**What is required**
Check each line of the records below and collect those holding "site".

[Data excerpts]
(** X10. The geometry of a part with a shape list [l] (possibly empty),
    whatever the shapes-only mode: [add_part] returns; the part gets as many
    geometry nodes of class [collision] as it has shapes; it gets one node
    of class [visual] when collisions are not drawn and the part has a mesh
    file, as many as it has shapes when collisions are drawn, none
    otherwise; and its mesh file is appended to [self.meshes] exactly when
    collisions are not drawn and the part has a mesh file. *)
Theorem add_part_with_shapes (part : Part) (T_world_link : mat4) (l : list Shape)
    (self : ExporterMuJoCo) :
  shapes part = Some l →
  ∃ self' out,
    add_part part T_world_link self = (Ok tt, self')
    ∧ xml self' = (xml self ++ out)%list
    ∧ length (List.filter (is_geom_of_class "collision") out) = length l
    ∧ length (List.filter (is_geom_of_class "visual") out)
      = (if draw_collisions self then length l
         else if has_mesh part then 1 else 0)
    ∧ meshes self'
      = (meshes self
         ++ if has_mesh part && negb (draw_collisions self)
            then option_list (basename <$> mesh_file part) else [])%list.
Proof.
  intros Hl. unfold add_part.
  rewrite (bind_Ok _ _ _ _ _ (append_run _ self)), step_get_self.
  change (draw_collisions (set_xml ?v self)) with (draw_collisions self).
  set (s0 := set_xml (xml self ++ ["<!-- Part " +:+ part_name part +:+ " -->"]) self).
  assert (∀ s, add_geometries part T_world_link "collision" "collision" s
               = for_each l (add_shape part "collision" T_world_link) s) as Hcol.
  { intros s. unfold add_geometries, add_shapes. rewrite step_get_self, Hl. reflexivity. }
  assert (∀ rs : list string,
    length (List.filter (is_geom_of_class "collision")
              ((λ r, "<geom class=" +:+ quoted "collision" +:+ " " +:+ r) <$> rs))
    = length rs) as Fcc.
  { intros rs. by rewrite (filter_fmap_const _ _ _ true). }
  assert (∀ rs : list string,
    length (List.filter (is_geom_of_class "visual")
              ((λ r, "<geom class=" +:+ quoted "collision" +:+ " " +:+ r) <$> rs))
    = 0) as Fvc.
  { intros rs. by rewrite (filter_fmap_const _ _ _ false). }
  assert (∀ rs : list string,
    length (List.filter (is_geom_of_class "visual")
              ((λ r, "<geom class=" +:+ quoted "visual" +:+ " " +:+ r) <$> rs))
    = length rs) as Fvv.
  { intros rs. by rewrite (filter_fmap_const _ _ _ true). }
  assert (∀ rs : list string,
    length (List.filter (is_geom_of_class "collision")
              ((λ r, "<geom class=" +:+ quoted "visual" +:+ " " +:+ r) <$> rs))
    = 0) as Fcv.
  { intros rs. by rewrite (filter_fmap_const _ _ _ false). }
  assert (∀ c name, is_geom_of_class c ("<!-- Part " +:+ name) = false) as Hpc
    by reflexivity.
  assert (∀ c name, is_geom_of_class c ("<!-- Mesh " +:+ name) = false) as Hmc
    by reflexivity.
  assert (∀ path, is_geom_of_class "visual" (mesh_geom part path "visual" T_world_link)
                  = true) as Hgv by reflexivity.
  assert (∀ path, is_geom_of_class "collision"
                    (mesh_geom part path "visual" T_world_link) = false) as Hgc
    by reflexivity.
  destruct (draw_collisions self) eqn:Hd.
  - assert (add_geometries part T_world_link "visual" "collision" s0
            = for_each l (add_shape part "visual" T_world_link) s0) as Hvis.
    { unfold add_geometries, add_shapes. rewrite step_get_self, Hl. reflexivity. }
    destruct (add_shapes_lines part "visual" T_world_link l s0)
      as (s1 & rv & E1 & X1 & L1 & M1 & _).
    destruct (add_shapes_lines part "collision" T_world_link l s1)
      as (s2 & rc & E2 & X2 & L2 & M2 & _).
    rewrite <- Hvis in E1. rewrite <- Hcol in E2.
    eexists s2, _. erewrite bind_Ok by exact E1. split; [exact E2|].
    split; [rewrite X2, X1; unfold s0; cbn [xml set_xml];
            rewrite <- !app_assoc; reflexivity|].
    rewrite !List.filter_app, !length_app, Fcc, Fcv, Fvv, Fvc.
    rewrite andb_false_r, app_nil_r, M2, M1. cbn [List.filter app length].
    rewrite !Hpc. cbn. repeat split; lia.
  - destruct (has_mesh part) eqn:Hm.
    + destruct (mesh_file part) as [path|] eqn:Hp;
        [|by unfold has_mesh in Hm; rewrite Hp in Hm].
      pose proof (add_mesh_lines part "visual" T_world_link path s0 Hp) as E1.
      rewrite <- (add_geometries_visual_mesh _ _ _ _ Hm) in E1.
      match type of E1 with _ = (_, ?s) => set (s1 := s) in * end.
      destruct (add_shapes_lines part "collision" T_world_link l s1)
        as (s2 & rc & E2 & X2 & L2 & M2 & _).
      rewrite <- Hcol in E2.
      eexists s2, _. erewrite bind_Ok by exact E1. split; [exact E2|].
      split; [rewrite X2; unfold s1, s0; cbn [xml set_xml];
              rewrite <- !app_assoc; reflexivity|].
      rewrite !List.filter_app, !length_app, Fcc, Fvc, M2. cbn [List.filter app length].
      rewrite !Hpc, !Hmc, Hgv, Hgc. cbn. repeat split; lia.
    + assert (add_geometries part T_world_link "visual" "visual" s0 = (Ok tt, s0)) as E1.
      { unfold add_geometries. rewrite step_get_self, Hm. reflexivity. }
      destruct (add_shapes_lines part "collision" T_world_link l s0)
        as (s2 & rc & E2 & X2 & L2 & M2 & _).
      rewrite <- Hcol in E2.
      eexists s2, _. erewrite bind_Ok by exact E1. split; [exact E2|].
      split; [rewrite X2; unfold s0; cbn [xml set_xml];
              rewrite <- !app_assoc; reflexivity|].
      rewrite !List.filter_app, !length_app, Fcc, Fvc, M2, app_nil_r.
      cbn [List.filter app length]. rewrite !Hpc. cbn. repeat split; lia.
Qed.

(** ** The elements of a body *)

Lemma writes_ret {A} Q (a : A) : writes Q (ret a).
Proof. intros self. exists []. by rewrite app_nil_r. Qed.

Lemma writes_raise {A} Q e : writes Q (raise (A:=A) e).
Proof. intros self. exists []. by rewrite app_nil_r. Qed.

Lemma writes_get_self Q : writes Q get_self.
Proof. intros self. exists []. by rewrite app_nil_r. Qed.

Lemma writes_modify Q f : (∀ self, xml (f self) = xml self) → writes Q (modify f).
Proof. intros Hf self. exists []. cbn. by rewrite Hf, app_nil_r. Qed.

Lemma writes_append (Q : string → Prop) line : Q line → writes Q (append line).
Proof. intros Hq self. exists [line]. split; [done|]. by constructor. Qed.

Lemma writes_bind {A B} Q (m : M A) (k : A → M B) :
  writes Q m → (∀ a, writes Q (k a)) → writes Q (bind m k).
Proof.
  intros Hm Hk self. destruct (Hm self) as (out1 & X1 & N1).
  unfold bind. destruct (m self) as [[a|e] self1]; simpl in *.
  - destruct (Hk a self1) as (out2 & X2 & N2). exists (out1 ++ out2)%list.
    split; [by rewrite X2, X1, app_assoc | by apply Forall_app].
  - by exists out1.
Qed.

Lemma writes_for_each {A} Q (l : list A) (body : A → M unit) :
  (∀ x, writes Q (body x)) → writes Q (for_each l body).
Proof.
  intros Hb. induction l as [|x l IH]; simpl.
  - apply writes_ret.
  - apply writes_bind; [apply Hb | intros _; apply IH].
Qed.

Lemma writes_run {A} Q (m : M A) self o self' :
  writes Q m → m self = (o, self') →
  ∃ out, xml self' = (xml self ++ out)%list ∧ Forall Q out.
Proof. intros Hm E. specialize (Hm self). by rewrite E in Hm. Qed.

(** The lines of a part are comments and geometry nodes. *)
Lemma writes_add_part part T :
  writes (λ line, tag line = "<!--" ∨ tag line = "<geom") (add_part part T).
Proof.
  assert (∀ class_ what,
    writes (λ line, tag line = "<!--" ∨ tag line = "<geom")
           (add_geometries part T class_ what)) as Hg.
  { intros class_ what. unfold add_geometries.
    apply writes_bind; [apply writes_get_self|]. intros self.
    destruct (_ && _).
    - unfold add_shapes. destruct (shapes part); [|apply writes_raise].
      apply writes_for_each. intros shape. unfold add_shape.
      destruct (String.eqb class_ "visual").
      + apply writes_bind; [by apply writes_modify|]. intros _.
        apply writes_append. right. rewrite <- !append_assoc. reflexivity.
      + apply writes_append. right. rewrite <- !append_assoc. reflexivity.
    - destruct (_ && _); [|apply writes_ret].
      unfold add_mesh. destruct (mesh_file part); [|apply writes_raise].
      apply writes_bind; [apply writes_append; by left|]. intros _.
      apply writes_bind; [by apply writes_modify|]. intros _.
      apply writes_bind; [by apply writes_modify|]. intros _.
      apply writes_append. right. rewrite <- !append_assoc. reflexivity. }
  unfold add_part. apply writes_bind; [apply writes_append; by left|]. intros _.
  apply writes_bind; [apply writes_get_self|]. intros self.
  apply writes_bind; [apply Hg|]. intros _. apply Hg.
Qed.

Lemma count_tag_app t a b : count_tag t (a ++ b) = count_tag t a + count_tag t b.
Proof. unfold count_tag. by rewrite List.filter_app, length_app. Qed.

Lemma count_tag_none t (Q : string → Prop) out :
  (∀ line, Q line → tag line ≠ t) → Forall Q out → count_tag t out = 0.
Proof.
  intros Hq. induction 1 as [|line out Hl _ IH]; [done|].
  unfold count_tag in *. cbn [List.filter].
  destruct (String.eqb_spec (tag line) t) as [E|_]; [by apply Hq in E | exact IH].
Qed.

Lemma add_joint_tags joint self self' :
  add_joint joint self = (Ok tt, self') →
  ∃ c l, xml self' = (xml self ++ [c; l])%list ∧ tag c = "<!--" ∧ tag l = "<joint".
Proof.
  unfold add_joint. rewrite (bind_Ok _ _ _ _ _ (append_run _ self)). intros E.
  apply bind_Ok_inv in E as (a & s1 & E1 & E).
  apply bind_Ok_inv in E as (x & s2 & E2 & E).
  assert (xml s1 = xml (set_xml (xml self ++
            ["<!-- Joint from " +:+ link_name (parent joint) +:+ " to "
             +:+ link_name (child joint) +:+ " -->"]) self)
          ∧ ∃ rest, a = "<joint " +:+ rest) as [X1 (rest & ->)].
  { destruct (joint_type joint); cbn in E1; injection E1 as <- <-;
      (split; [done|]); eexists; by rewrite !append_assoc. }
  unfold lift in E2.
  pose proof (f_equal fst E2) as Ea. cbn [fst] in Ea.
  pose proof (f_equal snd E2) as Es. cbn [snd] in Es. subst s2. clear E2.
  apply joint_attrs_prefix in Ea as (suffix & ->).
  rewrite append_run in E. injection E as <-.
  eexists _, _. cbn [xml set_xml]. rewrite X1. cbn [xml set_xml].
  rewrite <- app_assoc. split; [reflexivity|]. split; [reflexivity|].
  rewrite !append_assoc. reflexivity.
Qed.

Lemma add_frame_tags link frame T Tf self :
  ∃ c l, add_frame link frame T Tf self = (Ok tt, set_xml (xml self ++ [c; l]) self)
         ∧ tag c = "<!--" ∧ tag l = "<site".
Proof.
  eexists _, _. split.
  - unfold add_frame. rewrite (bind_Ok _ _ _ _ _ (append_run _ self)), append_run.
    cbn [xml set_xml]. rewrite set_xml_twice, <- app_assoc. reflexivity.
  - split; [reflexivity|]. rewrite !append_assoc. reflexivity.
Qed.

Lemma add_inertial_tags mass com inertia self :
  ∃ l, add_inertial mass com inertia self = (Ok tt, set_xml (xml self ++ [l]) self)
       ∧ tag l = "<inertial".
Proof.
  destruct com as [[cx cy] cz]. eexists. split; [apply append_run|].
  rewrite !append_assoc. reflexivity.
Qed.

Lemma add_frames_tags link T l self :
  ∃ out,
    for_each l (λ '(frame, T_world_frame), add_frame link frame T T_world_frame) self
    = (Ok tt, set_xml (xml self ++ out) self)
    ∧ count_tag "<site" out = length l
    ∧ count_tag "<inertial" out = 0
    ∧ count_tag "<joint" out = 0
    ∧ count_tag "<freejoint" out = 0
    ∧ count_tag "<body" out = 0.
Proof.
  revert self. induction l as [|[frame Tf] l IH]; intros self; cbn [for_each].
  - exists []. by rewrite app_nil_r, set_xml_same.
  - destruct (add_frame_tags link frame T Tf self) as (c & s & E1 & Hc & Hs).
    destruct (IH (set_xml (xml self ++ [c; s]) self)) as (out & E2 & C).
    exists ([c; s] ++ out)%list. erewrite bind_Ok by exact E1.
    split; [rewrite E2; cbn [xml set_xml]; by rewrite set_xml_twice, <- app_assoc|].
    rewrite !count_tag_app. unfold count_tag at 1 3 5 7 9. cbn [List.filter].
    rewrite Hc, Hs. cbn. destruct C as (-> & -> & -> & -> & ->). done.
Qed.

Lemma count_tag_cons t line lines :
  count_tag t (line :: lines)
  = (if String.eqb (tag line) t then 1 else 0) + count_tag t lines.
Proof. unfold count_tag. cbn [List.filter]. by destruct (String.eqb (tag line) t). Qed.

Lemma count_tag_nil t : count_tag t [] = 0.
Proof. reflexivity. Qed.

**Reply**
         ∧ tag c = "<!--" ∧ tag l = "<site".
    ∧ count_tag "<site" out = length l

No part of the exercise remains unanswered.